Con los enormes poderes
que posee (de restricción de las libertades y uso de la fuerza) la policía
puede significar un importante activo para el Estado pero también un enorme
riesgo cuando ésta vive en el abandono institucional y no opera bajo estándares
democráticos. En una especie de juego de ‘papa caliente’, las autoridades están
plenamente confundidas y evidentemente más preocupadas por determinar quién
manda sobre la policía que en entrarle a resolver los verdaderos retos del
quehacer policial. El reacomodo en la cadena de mando está lejos de significar
una verdadera reforma que garantice un desempeño efectivo. Para ello se
requeriría más bien de una profunda renovación conceptual y de mandato;
legal/normativa; administrativa; organizacional y profesional que tenga
resultados visibles en su tipo de relación con la ciudadanía. Alinear los
intereses y esfuerzos de los distintos liderazgos políticos para hacer avanzar
una reforma de este calado es el verdadero desafío.
2) En el imaginario de la
clase política, resolver el ‘factor policial’ es suficiente para solucionar el
problema de violencia y delincuencia que azota al país. Sin embargo, esto es
lejano a la realidad.
Las lecciones emanadas de
los esfuerzos y experiencias en otros países son categóricas al señalar que la
única ruta efectiva para alcanzar entornos seguros y libres de violencia recae
en la instrumentación de políticas integrales de seguridad; esto es, en la
operacionalización de un “conjunto de acciones gubernamentales y sociales que
incidan, prevengan o graviten sobre el cúmulo de factores y condiciones
sociales, económicas, políticas y culturales que favorecen, apuntalan,
consolidan o determinan los conflictos, hechos de violencia y delitos
producidos en un determinado contexto social” (UNDP, 2005). Las
implicaciones de esto son inmensas; no solo porque de manera justa reduce la
carga excesiva sobre la policía sino que además derrumba los argumentos y
retóricas populistas de mano dura que tanto se escuchan en las campañas
políticas y en las tomas de posesión. Adicionalmente, diluye el factor
cortoplacista, reparte (transversaliza) las responsabilidades entre las
distintas instancias públicas (fuera del sector seguridad y justicia, incluso)

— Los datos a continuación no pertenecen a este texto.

Lemma getJob_errorJob_total jobId err s :
  getJob jobId (errorJob jobId err s)
  = (λ job, {| job_id := job_id job; folderPath := folderPath job;
               startTime := startTime job; progress := progress job;
               status := error_; filesProcessed := filesProcessed job;
               totalFiles := totalFiles job; currentFile := currentFile job;
               error := Some err; zipPath := zipPath job |}) <$> getJob jobId s.
Proof.
  unfold getJob, errorJob. destruct (activeJobs s !! jobId) as [job|] eqn:E; simpl.
  - by rewrite lookup_insert_eq.
  - by rewrite E.
Qed.

(** ** Doubles *)

Lemma round_nearest_even_bound (n d : Z) :
  (0 < d)%Z →
  (- d ≤ 2 * (round_nearest_even n d * d - n) ≤ d)%Z.
Proof.
  intros Hd. unfold round_nearest_even.
  pose proof (Z.div_mod n d ltac:(lia)) as Hdm.
  pose proof (Z.mod_pos_bound n d Hd) as Hr.
  generalize dependent (n mod d)%Z. generalize dependent (n / d)%Z.
  intros q r Hdm Hr.
  destruct (2 * r <? d)%Z eqn:E1; [apply Z.ltb_lt in E1; nia|].
  apply Z.ltb_ge in E1.
  destruct (d <? 2 * r)%Z eqn:E2; [apply Z.ltb_lt in E2; nia|].
  apply Z.ltb_ge in E2. destruct (Z.even q); nia.
Qed.

Lemma pow2_pos (k : Z) : (0 < 2 ^ Z.max k 0)%Z.
Proof. apply Z.pow_pos_nonneg; lia. Qed.

(** The scaled quotient is at least 2^52. *)
Lemma double_exponent_scaled (p q : Z) :
  (0 < p)%Z → (0 < q)%Z →
  (2 ^ 52 * (scaled p q (double_exponent p q)).2
   ≤ (scaled p q (double_exponent p q)).1)%Z.
Proof.
  intros Hp Hq. unfold double_exponent.
  set (L := (Z.log2 p - Z.log2 q - 53)%Z).
  pose proof (Z.log2_spec p Hp) as [Hp1 Hp2].
  pose proof (Z.log2_spec q Hq) as [Hq1 Hq2].
  pose proof (Z.log2_nonneg p) as Hlp. pose proof (Z.log2_nonneg q) as Hlq.
  destruct ((scaled p q L).1 / (scaled p q L).2 <? 2 ^ 53)%Z eqn:E.
  - (* exponent L *)
    unfold scaled; simpl. clear E.
    destruct (Z.le_gt_cases 0 L) as [HL|HL].
    + rewrite (Z.max_r (- L) 0), (Z.max_l L 0) by lia.
      rewrite Z.pow_0_r, Z.mul_1_r.
      assert (Hpow : (2 ^ Z.log2 p = 2 ^ 52 * (2 ^ Z.succ (Z.log2 q) * 2 ^ L))%Z).
      { rewrite <- !Z.pow_add_r by lia. f_equal. lia. }
      pose proof (Z.pow_pos_nonneg 2 L ltac:(lia) HL). nia.
    + rewrite (Z.max_l (- L) 0), (Z.max_r L 0) by lia.
      rewrite Z.pow_0_r, Z.mul_1_r.
      assert (Hpow : (2 ^ Z.log2 p * 2 ^ (- L) = 2 ^ 52 * 2 ^ Z.succ (Z.log2 q))%Z).
      { rewrite <- !Z.pow_add_r by lia. f_equal. lia. }
      pose proof (Z.pow_pos_nonneg 2 (- L) ltac:(lia) ltac:(lia)). nia.
  - (* exponent L + 1 *)
    apply Z.ltb_ge in E.
    assert (Hd : (0 < (scaled p q L).2)%Z).
    { unfold scaled; simpl. pose proof (pow2_pos L). nia. }
    assert (HE : (2 ^ 53 * (scaled p q L).2 ≤ (scaled p q L).1)%Z).
    { pose proof (Z.div_mod (scaled p q L).1 (scaled p q L).2 ltac:(lia)) as Hdm.
      pose proof (Z.mod_pos_bound (scaled p q L).1 (scaled p q L).2 Hd) as Hr.
      nia. }
    clear E Hd. unfold scaled in *; simpl in *.
    destruct (Z.le_gt_cases 0 L) as [HL|HL].
    + rewrite (Z.max_r (- L) 0), (Z.max_l L 0) in HE by lia.
      rewrite (Z.max_r (- (L + 1)) 0), (Z.max_l (L + 1) 0) by lia.
      rewrite Z.pow_add_r by lia. change (2 ^ 53)%Z with (2 ^ 52 * 2)%Z in HE.
      rewrite Z.pow_0_r in *. lia.
    + rewrite (Z.max_l (- L) 0), (Z.max_r L 0) in HE by lia.
      rewrite (Z.max_l (- (L + 1)) 0), (Z.max_r (L + 1) 0) by lia.
      replace (- L)%Z with (- (L + 1) + 1)%Z in HE by lia.
      rewrite Z.pow_add_r in HE by lia.
      change (2 ^ 53)%Z with (2 ^ 52 * 2)%Z in HE.
      rewrite Z.pow_0_r in *. lia.
Qed.
(* ===== verification/Text.v ===== *)
(** * Lines and patterns of Rust strings

    Lower case, [split('\n')], [lines], [strip_prefix], [find], and searching and
    replacing a pattern ([split], [matches], [replace], [replacen]). The
    pattern and the separators are whole characters, so a search for bytes
    finds exactly their occurrences. *)

From S2P Require Import Prelude Utf8.
Open Scope nat_scope.

#[local] Arguments String.append !_ _ / : simpl nomatch.

(** ** Lower case *)

(** Lower case of Rust strings. It needs the tables of Unicode, which are not
    part of the program, and is a parameter; on ASCII text it maps A-Z to a-z. *)
Class UnicodeLower := to_lowercase : string → string.

Definition ascii_lower (b : Ascii.ascii) : Ascii.ascii :=
  let n := Ascii.nat_of_ascii b in
  if (65 <=? n) && (n <=? 90) then Ascii.ascii_of_nat (n + 32) else b.

Fixpoint ascii_lowercase (s : string) : string :=
  match s with
  | EmptyString => ""
  | String b s' => String (ascii_lower b) (ascii_lowercase s')
  end.

(** ASCII lower case, to run the model on concrete inputs. *)
#[export] Instance lower_ascii : UnicodeLower := ascii_lowercase.

(** ** Prefixes *)

(** [s.strip_prefix(prefix)] *)
Fixpoint strip_prefix (prefix s : string) : option string :=
  match prefix, s with
  | EmptyString, _ => Some s
  | String _ _, EmptyString => None
  | String a p, String b s' => if Ascii.eqb a b then strip_prefix p s' else None
  end.

(** [s.find(needle)] *)
Fixpoint str_find (needle s : string) : option nat :=
  if starts_with needle s then Some 0
  else match s with
       | EmptyString => None
       | String _ s' => S <$> str_find needle s'
       end.

Lemma strip_prefix_spec p s t : strip_prefix p s = Some t ↔ s = p +:+ t.
Proof.
  revert s. induction p as [|a p IH]; intros s; simpl; [naive_solver|].
  destruct s as [|b s]; simpl; [naive_solver|].
  destruct (Ascii.eqb_spec a b) as [->|]; [rewrite IH|]; split; congruence.
Qed.

Lemma strip_prefix_app p t : strip_prefix p (p +:+ t) = Some t.
Proof. by apply strip_prefix_spec. Qed.

Lemma starts_with_strip p s : starts_with p s = bool_decide (is_Some (strip_prefix p s)).
Proof.
  apply eq_bool_prop_intro. rewrite Is_true_true, starts_with_spec, bool_decide_spec.
  unfold is_Some. by setoid_rewrite strip_prefix_spec.
Qed.

(** The first occurrence, with the text before and after it. *)
Lemma str_find_spec n s i :
  str_find n s = Some i ↔
  (∃ t u, s = t +:+ n +:+ u ∧ String.length t = i) ∧
  (∀ t u, s = t +:+ n +:+ u → i ≤ String.length t).
Proof.
  revert i. induction s as [|b s IH]; intros i; cbn [str_find];
    destruct (starts_with n _) eqn:E.
  1, 3: apply starts_with_spec in E as [u E]; split;
    [intros [= <-]; split; [by exists "", u|intros; lia]
    |intros [_ H]; specialize (H "" u E); cbn in H; f_equal; lia].
  - split; [done|]. intros [(t & u & Es & _) _].
    destruct t; [|done]. cbn in Es. by rewrite (proj2 (starts_with_spec n "")) in E by eauto.
  - assert (∀ u, String b s ≠ n +:+ u) as Hno.
    { intros u Es. by rewrite (proj2 (starts_with_spec n _)) in E by eauto. }
    split.
    + intros (j & Hj & ->)%fmap_Some. apply IH in Hj as [(t & u & -> & <-) Hmin]. split.
      * by exists (String b t), u.
      * intros [|c t'] u' Es; [by destruct (Hno u')|]. injection Es as <- Es.
        cbn. apply Hmin in Es. lia.
    + intros [([|c t] & u & Es & <-) Hmin]; [by destruct (Hno u)|].
      injection Es as <- Es. apply fmap_Some. exists (String.length t). split; [|done].
      apply IH. split; [by eauto|]. intros t' u' Es'.
      specialize (Hmin (String b t') u'). cbn in Hmin. rewrite Es' in Hmin.
      specialize (Hmin eq_refl). lia.
Qed.

Lemma str_find_None n s : str_find n s = None ↔ str_contains n s = false.
Proof.
  induction s as [|b s IH]; cbn [str_find str_contains];
    destruct (starts_with n _); cbn [orb]; try done.
  by rewrite fmap_None.
Qed.

(** ** Splitting at newlines *)

Definition newline : Ascii.ascii := Ascii.ascii_of_nat 10.
Definition carriage_return : Ascii.ascii := Ascii.ascii_of_nat 13.

(** [s.split('\n')] *)
Fixpoint split_nl (s : string) : list string :=
  match s with
  | EmptyString => [""]
  | String c s' =>
      if Ascii.eqb c newline then "" :: split_nl s'
      else match split_nl s' with
           | piece :: rest => String c piece :: rest
           | [] => [String c ""]
           end
  end.

(** The last byte of a line, dropped when it is a carriage return. *)
Fixpoint strip_cr (s : string) : string :=
  match s with
  | EmptyString => ""
  | String c EmptyString => if Ascii.eqb c carriage_return then "" else s
  | String c s' => String c (strip_cr s')
  end.

(** Of the pieces between newlines: the last one is a line only when it is not
    empty, the others lose a final carriage return. *)
Fixpoint lines_of (pieces : list string) : list string :=
  match pieces with
  | [] => []
  | [last] => if last =s "" then [] else [last]
  | piece :: rest => strip_cr piece :: lines_of rest
  end.

(** [s.lines()] *)
Definition lines (s : string) : list string := lines_of (split_nl s).

(** Text of one line. *)
Fixpoint no_newline (s : string) : bool :=
  match s with
  | EmptyString => true
  | String c s' => negb (Ascii.eqb c newline) && no_newline s'
  end.

Lemma split_nl_not_nil s : split_nl s ≠ [].
Proof. destruct s as [|c s]; cbn; [done|]. repeat case_match; done. Qed.

Lemma split_nl_no_newline s : no_newline s = true → split_nl s = [s].
Proof.
  induction s as [|c s IH]; cbn; [done|].
  intros [Hc Hs]%andb_true_iff. apply negb_true_iff in Hc. by rewrite Hc, (IH Hs).
Qed.

Lemma split_nl_app s t :
  no_newline s = true → split_nl (s +:+ nl +:+ t) = s :: split_nl t.
Proof.
  induction s as [|c s IH]; [done|]. cbn [no_newline].
  intros [Hc Hs]%andb_true_iff. apply negb_true_iff in Hc.
  change (String c s +:+ ?x) with (String c (s +:+ x)). cbn [split_nl].
  by rewrite Hc, (IH Hs).
Qed.

Lemma split_nl_pieces s : Forall (λ p, no_newline p = true) (split_nl s).
Proof.
  induction s as [|c s IH]; cbn; [by repeat constructor|].
  destruct (Ascii.eqb c newline) eqn:E; [by constructor|].
  destruct (split_nl s) as [|p ps] eqn:Es; [by destruct (split_nl_not_nil s)|].
  inversion IH; subst. constructor; [|done]. cbn. by rewrite E.
Qed.

(** Splitting and joining are inverse. *)
Lemma join_split_nl s : join nl (split_nl s) = s.
Proof.
  induction s as [|c s IH]; [done|]. cbn [split_nl].
  pose proof (split_nl_not_nil s) as Hne.
  destruct (Ascii.eqb_spec c newline) as [->|Hc].
  - destruct (split_nl s) as [|p ps] eqn:E; [done|].
    change (join nl ("" :: p :: ps)) with ("" +:+ nl +:+ join nl (p :: ps)). by rewrite IH.
  - destruct (split_nl s) as [|p [|q qs]] eqn:E; [done|..].
    + cbn in *. by rewrite <- IH.
    + change (join nl (String c p :: q :: qs)) with (String c (join nl (p :: q :: qs))).
      by rewrite IH.
Qed.

Lemma split_nl_join ls :
  ls ≠ [] → Forall (λ l, no_newline l = true) ls → split_nl (join nl ls) = ls.
Proof.
  intros Hne Hall. induction Hall as [|l ls Hl Hls IH]; [done|].
  destruct ls as [|l' ls]; [by apply split_nl_no_newline|].
  change (join nl (l :: l' :: ls)) with (l +:+ nl +:+ join nl (l' :: ls)).
  rewrite split_nl_app by done. by rewrite IH.
Qed.

(** Lines that [lines] gives back as they are. *)
Definition plain_line (l : string) : Prop := no_newline l = true ∧ strip_cr l = l.

Lemma lines_of_terminated ls : Forall plain_line ls → lines_of (ls ++ [""]) = ls.
Proof.
  induction 1 as [|l ls [_ Hl] Hls IH]; [done|]. cbn [app lines_of].
  rewrite IH, Hl. by destruct ls.
Qed.

(** A text made of terminated lines. *)
Definition unlines (ls : list string) : string := str_concat ((λ l, l +:+ nl) <$> ls).

Lemma unlines_cons l ls : unlines (l :: ls) = l +:+ nl +:+ unlines ls.
Proof. unfold unlines. cbn. apply str_app_assoc. Qed.

Lemma unlines_app ls1 ls2 : unlines (ls1 ++ ls2) = unlines ls1 +:+ unlines ls2.
Proof. unfold unlines. by rewrite fmap_app, str_concat_app. Qed.

Lemma split_nl_unlines ls : Forall (λ l, no_newline l = true) ls → split_nl (unlines ls) = ls ++ [""].
Proof.
  induction 1 as [|l ls Hl _ IH]; [done|]. by rewrite unlines_cons, split_nl_app, IH.
Qed.

Lemma lines_unlines ls : Forall plain_line ls → lines (unlines ls) = ls.
Proof.
  intros H. unfold lines. rewrite split_nl_unlines; [by apply lines_of_terminated|].
  eapply Forall_impl; [done|]. by intros ? [? _].
Qed.

Lemma join_unlines ls : join nl (ls ++ [""]) = unlines ls.
Proof.
  induction ls as [|l ls IH]; [done|]. rewrite unlines_cons, <- IH.
  by destruct ls.
Qed.

(** ** Searching and replacing *)

(** The pieces between the occurrences of a non-empty [pattern], found from
    left to right without overlap; [skip] bytes of an occurrence are left. *)
Fixpoint split_from (pattern : string) (skip : nat) (s : string) : list string :=
  match s with
  | EmptyString => [""]
  | String c s' =>
      match skip with
      | S k => split_from pattern k s'
      | 0 =>
          if starts_with pattern s then
            "" :: split_from pattern (String.length pattern - 1) s'
          else match split_from pattern 0 s' with
               | piece :: rest => String c piece :: rest
               | [] => [String c ""]
               end
      end
  end.

(** [s.split(pattern)]: the empty pattern occurs around every character. *)
Definition split_str (pattern s : string) : list string :=
  if pattern =s "" then "" :: chars s ++ [""] else split_from pattern 0 s.

(** [s.matches(pattern).count()] *)
Definition count_matches (pattern s : string) : nat := length (split_str pattern s) - 1.

(** [s.replace(pattern, new)] *)
Definition replace (pattern new s : string) : string := join new (split_str pattern s).

(** [s.replacen(pattern, new, 1)] *)
Definition replace_first (pattern new s : string) : string :=
  match split_str pattern s with
  | piece :: next :: rest => piece +:+ new +:+ join pattern (next :: rest)
  | _ => s
  end.

Lemma split_from_drop p k s :
  k ≤ String.length s → split_from p k s = split_from p 0 (str_drop k s).
Proof.
  revert s. induction k as [|k IH]; intros [|c s] Hk; cbn in Hk; try done; try lia.
  cbn [split_from str_drop]. rewrite IH by lia. done.
Qed.

Lemma str_drop_app s t : str_drop (String.length s) (s +:+ t) = t.
Proof. induction s; simpl; auto. Qed.

Lemma split_from_not_nil p k s : split_from p k s ≠ [].
Proof.
  revert k. induction s as [|c s IH]; intros k; [done|]. cbn [split_from].
  destruct k; [|done]. repeat case_match; done.
Qed.

(** One step of the search. *)
Lemma split_from_match p u : p ≠ "" → split_from p 0 (p +:+ u) = "" :: split_from p 0 u.
Proof.
  intros Hp. destruct p as [|a p]; [done|].
  change (String a p +:+ u) with (String a (p +:+ u)). cbn [split_from].
  assert (starts_with (String a p) (String a (p +:+ u)) = true) as ->
    by (apply starts_with_spec; by exists u).
  replace (String.length (String a p) - 1) with (String.length p) by (cbn; lia).
  rewrite split_from_drop by (rewrite str_length_app; lia). by rewrite str_drop_app.
Qed.

Lemma split_from_skip p c s :
  starts_with p (String c s) = false →
  ∃ piece rest, split_from p 0 s = piece :: rest ∧
    split_from p 0 (String c s) = String c piece :: rest.
Proof.
  intros H. destruct (split_from p 0 s) as [|piece rest] eqn:E;
    [by destruct (split_from_not_nil p 0 s)|].
  exists piece, rest. split; [done|]. cbn [split_from]. by rewrite H, E.
Qed.

(** An induction along the search for occurrences. *)
Lemma split_ind p (P : string → Prop) :
  p ≠ "" → P "" → (∀ u, P u → P (p +:+ u)) →
  (∀ c s, starts_with p (String c s) = false → P s → P (String c s)) →
  ∀ s, P s.
Proof.
  intros Hp H0 Hm Hs s. remember (String.length s) as n eqn:En. revert s En.
  induction (Nat.lt_wf_0 n) as [n _ IH]. intros s ->.
  destruct s as [|c s]; [done|].
  destruct (starts_with p (String c s)) eqn:E.
  - apply starts_with_spec in E as [u E]. rewrite E. apply Hm.
    eapply IH; [|done]. rewrite E, str_length_app. destruct p; [done|]. cbn. lia.
  - apply Hs; [done|]. eapply IH; [|done]. cbn. lia.
Qed.

Lemma join_cons sep piece rest :
  rest ≠ [] → join sep (piece :: rest) = piece +:+ sep +:+ join sep rest.
Proof. by destruct rest. Qed.

Lemma join_push sep c piece rest :
  join sep (String c piece :: rest) = String c (join sep (piece :: rest)).
Proof. by destruct rest. Qed.

(** The pieces joined by the pattern are the text. *)
Lemma join_split_from p s : p ≠ "" → join p (split_from p 0 s) = s.
Proof.
  intros Hp. revert s. apply (split_ind p); [done|done|..].
  - intros u IH. rewrite split_from_match, join_cons, IH by (done || apply split_from_not_nil).
    done.
  - intros c s H IH. destruct (split_from_skip p c s H) as (piece & rest & E & ->).
    by rewrite join_push, <- E, IH.
Qed.

(** No piece holds the pattern. *)
Lemma split_from_pieces p s :
  p ≠ "" → Forall (λ piece, str_contains p piece = false) (split_from p 0 s).
Proof.
  intros Hp.
  assert (str_contains p "" = false) as Hempty by (by destruct p).
  revert s. apply (split_ind p); [done|by repeat constructor|..].
  - intros u IH. rewrite split_from_match by done. by constructor.
  - intros c s H IH. destruct (split_from_skip p c s H) as (piece & rest & E & ->).
    rewrite E in IH. inversion IH as [|?? Hpiece Hrest]; subst. constructor; [|done].
    cbn [str_contains]. rewrite Hpiece, orb_false_r.
    destruct (starts_with p (String c piece)) eqn:Ep; [|done].
    apply starts_with_spec in Ep as [t Et].
    assert (join p (String c piece :: rest) = String c s) as Ej.
    { by rewrite join_push, <- E, join_split_from. }
    exfalso. enough (starts_with p (String c s) = true) by congruence.
    apply starts_with_spec. destruct rest as [|q rest].
    + cbn in Ej. exists t. congruence.
    + rewrite join_cons in Ej by done. rewrite <- Ej, Et, str_app_assoc. eauto.
Qed.

Lemma count_matches_zero p s : count_matches p s = 0 ↔ str_contains p s = false.
Proof.
  unfold count_matches, split_str. destruct (String.eqb_spec p "") as [->|Hp].
  - split; [rewrite length_cons, length_app; cbn; lia|]. by destruct s.
  - pose proof (split_from_pieces p s Hp) as Hall. pose proof (join_split_from p s Hp) as Hj.
    pose proof (split_from_not_nil p 0 s) as Hne.
    destruct (split_from p 0 s) as [|piece [|q rest]]; [done|..].
    + cbn in Hj. subst. inversion Hall; subst. by split.
    + cbn. split; [lia|]. intros Hc. rewrite join_cons in Hj by done. exfalso.
      enough (str_contains p s = true) by congruence.
      apply str_contains_spec. eauto.
Qed.

(** With a single occurrence there is one way to cut the text at it. *)
Lemma count_matches_one p s :
  p ≠ "" → count_matches p s = 1 →
  ∃ before after, s = before +:+ p +:+ after ∧
    str_contains p before = false ∧ str_contains p after = false ∧
    ∀ new, replace p new s = before +:+ new +:+ after ∧
           replace_first p new s = before +:+ new +:+ after.
Proof.
  intros Hp. unfold count_matches, replace, replace_first, split_str.
  rewrite (proj2 (String.eqb_neq p "")) by done.
  pose proof (split_from_pieces p s Hp) as Hall. pose proof (join_split_from p s Hp) as Hj.
  destruct (split_from p 0 s) as [|before [|after [|]]]; cbn in *; try lia. intros _.
  inversion Hall as [|?? Hb Hr]; subst. inversion Hr; subst.
  exists before, after. by split_and!.
Qed.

y apuntala a los actores sociales. En esta arista, el principal desafío
consiste en lograr un cambio de mentalidad de los tomadores de decisiones de la
clase política y sus principales operadores. La información y evidencia de las
experiencias internacionales están disponibles y son contundentes. Ante ello,
la miopía de aquellos que no pueden o no quieren ver representa realmente el
mayor de los obstáculos.
Desde octubre de 2010,
cuando en la administración de Felipe Calderón se ideó la propuesta de 32 jefes
policiales subordinados a cada gobernador y posteriormente en noviembre de
2014, cuando en su Decálogo para Fortalecer la Seguridad y el Estado de
Derecho, Enrique Peña Nieto propuso la desaparición de las policías
municipales, el centro del debate ha girado en torno a quien controla la
policía –quién se adueña del botín de poder que significa estar al mando de
esta institución– mientras que las propuestas (y particularmente las acciones
concretas) para su reforma y mejora continua se mantienen ausentes. Si
realmente se pretende legislar sobre el tema en el próximo periodo de sesiones,
entonces los términos de la discusión deberían modificarse: más que el
reacomodo jerárquico/organizacional, el enfoque debería concentrarse en la
modernización del mandato y el fortalecimiento del desempeño policial (a nivel
individual pero particularmente institucional) pasando forzosamente por medidas
que eventualmente lleven a una mayor despolitización de la policía como
institución y que por ende la dirijan hacia una creciente independencia
operativa y profesionalización. Pero incluso ello será absolutamente
insuficiente si como producto de la discusión no se acuerdan también las bases
conceptuales, normativas y operacionales de una política integral de seguridad
pública con los tamaños suficientes para hacer frente a la complejidad y
profundidad de los fenómenos de la violencia y delincuencia que hoy tienen al
país de rodillas. México ya no resiste más reticencia de su clase política.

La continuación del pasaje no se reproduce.